In this particular context, the Uruguayan government, under the leadership of President Luis Lacalle Pou, tried to negotiate a free trade agreement with China, despite the opposition of other MERCOSUR members, who argued that the establishment of tariff liberalization agreements necessitates the collective approval of all MERCOSUR members. This stance is based on MERCOSUR Council Decision 32/2000, which requires members to negotiate commercial treaties collectively with third countries or international organizations involving tax preferences.[21] Uruguay disputes this, arguing that despite its political importance, the decision has never been legally binding because it has not been incorporated into each member’s internal legal system. Additionally, the consistency of the customs union is questionable due to numerous exceptions and violations, mainly by Argentina and Brazil.22
Despite the expressed opposition of other MERCOSUR members, the Uruguayan government announced in 2022 that feasibility studies had been completed and that formal negotiations with China were to commence.[23] However, the negotiations have been delayed to political challenges and alleged pressure from Brazil on China.24 With limited prospects for signing a free trade agreement with China in the near future, bilateral trade will continue to incur tariffs and face intense competition. Nevertheless, Uruguay can still improve its market access by negotiating more efficient conditions regarding sanitary and phytosanitary controls or establishment inspections.
In the absence of free trade agreements, it is essential for an agricultural export-oriented country such as Uruguay to enhance access conditions to the Chinese market. Since 1988, a number of protocols and memorandums of understanding have been signed, including those granting Uruguay access to the markets for beef, dairy products, wool, rice, and soy, among others. The ongoing negotiations are focused on the revision of existing protocols and the establishment of new ones, with the objective of facilitating the export of additional goods. In 2019, the Uruguay exported approximately 60% of its beef and 50% of its soybeans to China (Fiore Viani, 2023, p. 112). In 2023, Uruguayan authorities continued negotiations to allow the entry of Uruguayan horse meat and sorghum into the Chinese market.[25] Moreover, permanent bilateral committees, such as the Consultative Committee on Sanitary, Phytosanitary Quality, and Food Safety, serve as the primary venues for discussions regarding permits and certifications for the export of agricultural, livestock, and fishing products to China.[26]
China is focused on expanding access to the Uruguayan market, particularly in the supply of agricultural products, which gives it the opportunity to diversify its sources of food supply. An evaluation of these economic interactions demonstrates that mutual economic benefit predominates in the relations of the two countries, making these relations an example of pragmatism in the South — South cooperation, characterized by the absence of explicitly ideological declarations or public statements about affiliation with common South — South projects.

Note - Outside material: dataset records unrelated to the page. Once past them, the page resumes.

(* ===== verification/ToolGates.v ===== *)
(** * The gates of a tool call (src/session/executor/helpers/mod.rs)

    The decisions the executor takes on the arguments of a call before it runs: which
    shell commands count as read-only, whether the arguments fit the tool's schema, the
    deny lists for paths and URLs, and the containment of search paths.

    Parameters: serde_json's printer ([print_json]), the iteration order of the set of
    required names ([hash_order]), and the Unicode lower-case table. *)

From Stdlib Require Import ssreflect.
From S2P Require Import Prelude Machine BashSafety Paths PathGuard ReadFile.

(** ** Read-only commands *)

Definition READ_ONLY_COMMANDS : list str := map lit
  ["ls"; "cat"; "head"; "tail"; "pwd"; "echo"; "printf"; "which"; "type"; "file"; "stat"; "du";
   "df"; "true"; "false"; "dirname"; "basename"; "realpath"; "readlink"; "grep"; "rg"; "sort";
   "wc"; "cut"; "tr"; "uniq"; "fold"; "nl"; "diff"; "cmp"; "comm"; "jq"; "date"; "cal"; "whoami";
   "id"; "uname"; "hostname"; "uptime"; "ps"; "free"; "lscpu"; "lsblk"; "lsof"; "dmesg"; "nproc";
   "arch"; "tty"; "jobs"; "help"; "find"; "git"].

Definition READ_ONLY_GIT_SUBCOMMANDS : list str := map lit
  ["status"; "log"; "diff"; "show"; "ls-files"; "rev-parse"].

Definition FIND_FLAGS : list str := map lit
  [" -delete"; " -exec"; " -execdir"; " -ok"; " -okdir"; " -fprint"; " -fls"].

Definition listed (l : list str) (s : str) : bool := existsb (str_eqb s) l.

(** The first token that is no option; [-C] takes one more. *)
Fixpoint git_subcommand (tokens : list str) : option str :=
  match tokens with
  | [] => None
  | tok :: tokens' =>
      if starts_with tok "-" then
        if str_eqb tok "-C" then
          match tokens' with [] => None | _ :: tokens'' => git_subcommand tokens'' end
        else git_subcommand tokens'
      else Some tok
  end.

Definition git_command_is_read_only (cmd : str) : bool :=
  match git_subcommand (drop 1 (split_whitespace cmd)) with
  | Some sub => listed READ_ONLY_GIT_SUBCOMMANDS sub
  | None => false
  end.

(** The text up to the first white space. *)
Fixpoint first_word (s : str) : str :=
  match s with
  | [] => []
  | c :: s' => if is_whitespace c then [] else c :: first_word s'
  end.
(* ===== verification/Jobs.v ===== *)
(** * Background jobs (src/session/bash_jobs.rs, the job tools of src/tools/bash.rs)

    The registry of background commands: its operations cut into the sections that hold
    one lock, as tasks whose steps interleave ([step]), with the watcher of each job and
    the watchdog of each watcher.  Shown: the cap, that ids are never reused and a status
    that is terminal stays, and that a job that is listed as running is looked after by a
    task that will record its end or remove it.

    Parameters: what the processes do (an exit, a failed wait, a time-out; output), the
    process ids the system gives, the clock.  The processes of the model are the groups
    of the shells; [kill] ends one.  A job's number is a [u64] that is taken not to wrap. *)

From Stdlib Require Import ssreflect.
From S2P Require Import Prelude Machine FileTools BudgetGuard Outcomes ToolGates Shell.
From stdpp Require Import relations.

(** ** Data *)

Inductive JobStatus := Running | Completed (code : Z) | Failed (e : str) | JobCancelled.

#[global] Instance JobStatus_eq_dec : EqDecision JobStatus.
Proof. solve_decision. Defined.

Definition is_running (s : JobStatus) : bool := match s with Running => true | _ => false end.

Record BashJob := mkJob {
  job_id : N;
  job_command : str;
  job_owner : option str;
  job_run_id : str;
  job_pid : option N;
  job_status : JobStatus;
  job_stdout : str;
  job_stderr : str;
  started_at : Z;
  finished_at : option Z
}.

Definition BashJob_new (id : N) (command : str) (owner : option str) (run : str) (now : Z) : BashJob :=
  mkJob id command owner run None Running [] [] now None.
Definition with_pid (j : BashJob) (pid : N) : BashJob :=
  mkJob (job_id j) (job_command j) (job_owner j) (job_run_id j) (Some pid) (job_status j) (job_stdout j) (job_stderr j)
    (started_at j) (finished_at j).
Definition ended (j : BashJob) (s : JobStatus) (out err : str) (now : Z) : BashJob :=
  mkJob (job_id j) (job_command j) (job_owner j) (job_run_id j) (job_pid j) s out err (started_at j) (Some now).
(* ===== verification/Hooks.v ===== *)
(** * Lifecycle hooks (src/session/hooks.rs)

    Which hooks an event has, the payload they get, and what becomes of their answers:
    in-process handlers, the script of the user, the scripts of plugins and of Claude
    configurations.  The tool names of [src/session/agents.rs] are translated for the
    latter.  A script is read and passes the bash gate before it runs.

    Parameters: the run of a script ([bash], which may change the tree), serde_json
    ([JsonText]), the scrubber of the audit log, globset ([glob_new]) and the Unicode
    lower-case table.  In-process handlers are functions of the context. *)

From Stdlib Require Import ssreflect.
From S2P Require Import Prelude Machine AuditTrail Streams BashSafety Paths PathGuard FileTools ToolGates Shell.

(** ** Events and payloads *)

Record CompactHookStatsData := mkCompactStats {
  message_count : N;
  preserve_recent : N;
  original_count : N;
  result_count : N;
  dropped_tool_results : N;
  condensed_assistant_turns : N;
  summarised_messages : N;
  strategy : str
}.

Record HookContext := mkContext {
  event : str;
  session_id : str;
  hook_tool_name : option str;
  tool_args_json : option str;
  tool_result : option str;
  compact_stats : option CompactHookStatsData
}.

Inductive HookDecision := HookAllow | HookDeny (reason : str).

Definition KNOWN_EVENTS : list str := map lit
  ["pre-tool"; "post-tool"; "pre-turn"; "post-turn"; "session-start"; "pre-compact"; "post-compact"].

Definition event_pairs : list (str * str) :=
  [(lit "pre-tool", lit "PreToolUse"); (lit "post-tool", lit "PostToolUse"); (lit "pre-turn", lit "UserPromptSubmit");
   (lit "session-start", lit "SessionStart"); (lit "post-turn", lit "Stop"); (lit "pre-compact", lit "PreCompact")].

Definition kf_to_claude_event (kf_event : str) : option str := assoc kf_event event_pairs.
Definition claude_to_kf_event (claude_event : str) : option str :=
  assoc claude_event (map (fun p => (p.2, p.1)) event_pairs).

Definition CLAUDE_TOOL_ALIASES : list (str * str) :=
  [(lit "Read", lit "read_file"); (lit "Write", lit "write_file"); (lit "Edit", lit "edit_file");
   (lit "MultiEdit", lit "edit_file"); (lit "Bash", lit "bash"); (lit "Glob", lit "glob"); (lit "Grep", lit "grep");
   (lit "WebFetch", lit "web_fetch"); (lit "WebSearch", lit "web_search"); (lit "NotebookEdit", lit "notebook_edit");
   (lit "TodoWrite", lit "todo"); (lit "Task", lit "task"); (lit "Agent", lit "task")].

Definition alias_for (claude_name : str) : str := unwrap_or claude_name (assoc claude_name CLAUDE_TOOL_ALIASES).

Fixpoint translate_from (out : list str) (names : list str) : list str :=
  match names with
  | [] => out
  | n :: names' =>
      let native := alias_for (trim n) in
      translate_from (if listed out native then out else out ++ [native]) names'
  end.
Definition translate_tool_list (claude_names : list str) : list str := translate_from [] claude_names.

Section Payload.
Context `{JsonText}.

(** A text parsed as JSON, else as a string. *)
Definition json_or_text (s : str) : json := match parse_json s with Ok v => v | Err _ => JStr s end.

(** [HookPayload::from_ctx] and [to_stdin_json]: members that are missing are left out. *)
Definition payload (ctx : HookContext) : json :=
  JObj ([(lit "hook_event_name", JStr (unwrap_or (event ctx) (kf_to_claude_event (event ctx))))]
        ++ (if bool_decide (session_id ctx = []) then [] else [(lit "session_id", JStr (session_id ctx))])
        ++ match hook_tool_name ctx with Some n => [(lit "tool_name", JStr n)] | None => [] end
        ++ match tool_args_json ctx with Some s => [(lit "tool_input", json_or_text s)] | None => [] end
        ++ match tool_result ctx with Some s => [(lit "tool_response", json_or_text s)] | None => [] end).
Definition to_stdin_json (ctx : HookContext) : str := print_json (payload ctx).

Definition ctx_to_env_vars (ctx : HookContext) : list (str * str) :=
  [(lit "KF_EVENT", event ctx)]
  ++ (if bool_decide (session_id ctx = []) then [] else [(lit "KF_SESSION_ID", session_id ctx)])
  ++ match hook_tool_name ctx with Some n => [(lit "KF_TOOL_NAME", n)] | None => [] end
  ++ match tool_args_json ctx with Some s => [(lit "KF_TOOL_ARGS_JSON", s)] | None => [] end
  ++ match tool_result ctx with Some s => [(lit "KF_TOOL_RESULT", s)] | None => [] end.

Chinese Investments in Uruguay
Over the past three decades, Uruguay has developed a comprehensive legal framework to attract foreign direct investments (FDI). There is a broad political consensus that foreign investments benefit the national economy and society. The legal foundation for this framework is Law No. 16906, enacted in 1996, which protects and promotes investments. This law has been updated through various decrees in 1998, 2007, 2012, 2018, and 2020, indicating that successive administrations from the three major political parties have not only maintained the system, but also enhanced and expanded it.[27]
The system offers significant tax exemptions and benefits, ranging from 20 to 100% of the initial investment. It also includes value-added tax exemptions on the purchase and import of inputs necessary for the main production activities. The extent of the business income tax reduction depends on criteria such as increasing national exports, creating new jobs, incorporating new technologies, and situating investments in smaller towns or rural areas. The Commission for the Application of the Law of Investments evaluates new projects against these criteria and determines their eligibility for benefits.[28]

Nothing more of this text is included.